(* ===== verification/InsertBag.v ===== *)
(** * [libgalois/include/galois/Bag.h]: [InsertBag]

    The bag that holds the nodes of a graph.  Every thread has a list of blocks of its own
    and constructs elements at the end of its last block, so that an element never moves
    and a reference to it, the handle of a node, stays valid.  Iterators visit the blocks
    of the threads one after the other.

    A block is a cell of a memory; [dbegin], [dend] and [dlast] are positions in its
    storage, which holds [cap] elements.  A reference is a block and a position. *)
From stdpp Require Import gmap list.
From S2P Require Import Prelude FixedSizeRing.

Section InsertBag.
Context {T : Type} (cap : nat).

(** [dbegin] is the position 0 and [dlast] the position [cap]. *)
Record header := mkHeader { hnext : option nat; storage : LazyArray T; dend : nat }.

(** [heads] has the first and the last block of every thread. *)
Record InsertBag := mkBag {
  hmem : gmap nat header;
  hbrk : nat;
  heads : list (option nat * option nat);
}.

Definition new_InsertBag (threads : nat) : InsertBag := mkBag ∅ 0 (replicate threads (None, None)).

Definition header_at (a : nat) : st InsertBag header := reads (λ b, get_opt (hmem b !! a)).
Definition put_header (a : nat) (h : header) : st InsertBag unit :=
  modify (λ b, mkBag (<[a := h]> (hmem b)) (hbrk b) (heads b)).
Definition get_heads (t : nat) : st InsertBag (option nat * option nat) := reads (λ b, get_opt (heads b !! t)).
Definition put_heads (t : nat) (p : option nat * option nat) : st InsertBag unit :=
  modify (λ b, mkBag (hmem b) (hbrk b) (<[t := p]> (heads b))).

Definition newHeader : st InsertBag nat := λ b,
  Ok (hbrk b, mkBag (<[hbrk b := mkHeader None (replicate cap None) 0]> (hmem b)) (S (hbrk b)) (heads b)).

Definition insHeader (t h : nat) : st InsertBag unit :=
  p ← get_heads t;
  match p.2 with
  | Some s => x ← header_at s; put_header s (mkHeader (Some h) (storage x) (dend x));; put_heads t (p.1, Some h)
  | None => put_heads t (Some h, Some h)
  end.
□ □ □ □ □ □ □
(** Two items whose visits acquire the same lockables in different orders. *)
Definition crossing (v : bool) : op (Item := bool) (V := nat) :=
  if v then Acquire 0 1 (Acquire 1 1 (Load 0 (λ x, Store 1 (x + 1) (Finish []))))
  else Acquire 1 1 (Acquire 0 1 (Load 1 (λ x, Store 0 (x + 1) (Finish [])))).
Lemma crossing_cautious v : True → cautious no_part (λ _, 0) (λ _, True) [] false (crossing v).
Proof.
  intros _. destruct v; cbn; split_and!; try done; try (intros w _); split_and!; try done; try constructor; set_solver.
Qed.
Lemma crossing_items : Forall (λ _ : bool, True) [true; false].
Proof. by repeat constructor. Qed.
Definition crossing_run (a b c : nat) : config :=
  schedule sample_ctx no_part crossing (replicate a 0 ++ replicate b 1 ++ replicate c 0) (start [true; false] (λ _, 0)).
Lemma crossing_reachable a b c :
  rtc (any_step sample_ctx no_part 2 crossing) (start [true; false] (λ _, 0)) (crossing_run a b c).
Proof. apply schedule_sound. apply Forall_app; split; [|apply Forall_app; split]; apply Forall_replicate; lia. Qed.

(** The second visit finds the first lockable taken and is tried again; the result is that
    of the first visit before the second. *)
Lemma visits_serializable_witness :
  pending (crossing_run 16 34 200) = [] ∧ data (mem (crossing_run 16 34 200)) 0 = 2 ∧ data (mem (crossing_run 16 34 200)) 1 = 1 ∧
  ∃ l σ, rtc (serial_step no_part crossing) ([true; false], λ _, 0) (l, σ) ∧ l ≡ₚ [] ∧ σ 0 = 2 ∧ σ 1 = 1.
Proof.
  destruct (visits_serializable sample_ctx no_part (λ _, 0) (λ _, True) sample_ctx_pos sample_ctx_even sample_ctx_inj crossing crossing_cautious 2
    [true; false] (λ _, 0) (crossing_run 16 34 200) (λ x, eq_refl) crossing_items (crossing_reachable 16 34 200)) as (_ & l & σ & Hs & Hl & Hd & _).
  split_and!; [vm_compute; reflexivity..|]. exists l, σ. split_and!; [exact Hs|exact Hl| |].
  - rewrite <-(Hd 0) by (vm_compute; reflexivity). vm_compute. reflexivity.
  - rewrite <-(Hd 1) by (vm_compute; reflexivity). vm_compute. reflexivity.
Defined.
□ □ □ □ □ □ □
__Action item__: The line above containing "(* ===== verification/InsertBag.v ===== *)", the line containing "and constructs elements", and every line between them are to be transcribed exactly; no other line is wanted.

__Problem solution__:
(* ===== verification/InsertBag.v ===== *)
(** * [libgalois/include/galois/Bag.h]: [InsertBag]

    The bag that holds the nodes of a graph.  Every thread has a list of blocks of its own
    and constructs elements at the end of its last block, so that an element never moves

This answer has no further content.